Where a line below holds the string "None", that line goes into the answer.

Start of Block

Lemma lower_byte_nonletter (b c : ascii) :
  is_lower c = false -> is_upper c = false -> lower_byte b = lower_byte c -> b = c.
Proof.
  intros Hl Hu. unfold lower_byte. rewrite Hu. destruct (is_upper b) eqn:Eb; [|done].
  intros <-. unfold is_lower, is_upper in *. reflect_bool.
  rewrite byte_val_to_byte, Z.mod_small in Hl by lia.
  apply andb_false_iff in Hl as [Hl|Hl]; reflect_bool; lia.
Qed.

(** Letters without a non-ASCII folding. *)
Definition plain_lit (lit : gostring) : Prop :=
  Forall (fun c => lower_byte c <> "s"%char /\ lower_byte c <> "k"%char) lit.

Lemma match_char_ci_plain (c : ascii) (s : gostring) :
  lower_byte c <> "s"%char -> lower_byte c <> "k"%char ->
  match_char_ci c s = match s with
                      | b :: t => if lower_byte b =c lower_byte c then Some t else None
                      | [] => None
                      end.
Proof.
  intros H1 H2. unfold match_char_ci. destruct s as [|b t]; [done|].
  by rewrite (ceq_neq _ _ H1), (ceq_neq _ _ H2).
Qed.

Lemma match_lit_ci_self (lit s : gostring) : plain_lit lit -> match_lit_ci lit (lit ++ s) = Some s.
Proof.
  induction 1 as [|c lit [H1 H2] Hlit IH]; [done|]. cbn [match_lit_ci app].
  rewrite match_char_ci_plain by done. rewrite ceq_refl. exact IH.
Qed.

Lemma match_lit_ci_lookup (lit s t : gostring) (k : nat) (c : ascii) :
  plain_lit lit -> match_lit_ci lit s = Some t -> lit !! k = Some c ->
  exists b, s !! k = Some b /\ lower_byte b = lower_byte c.
Proof.
  intros Hp. revert s k. induction Hp as [|x lit [H1 H2] Hlit IH]; intros s k Hm Hk; [done|].
  cbn [match_lit_ci] in Hm. rewrite match_char_ci_plain in Hm by done.
  destruct s as [|b s]; [done|]. destruct (ceq _ _) eqn:E in Hm; [|done]. reflect_bool.
  destruct k as [|k].
  - injection Hk as ->. by exists b.
  - apply (IH s k); done.
Qed.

End of Block

_Solution for this problem:_
                      | b :: t => if lower_byte b =c lower_byte c then Some t else None
                      | [] => None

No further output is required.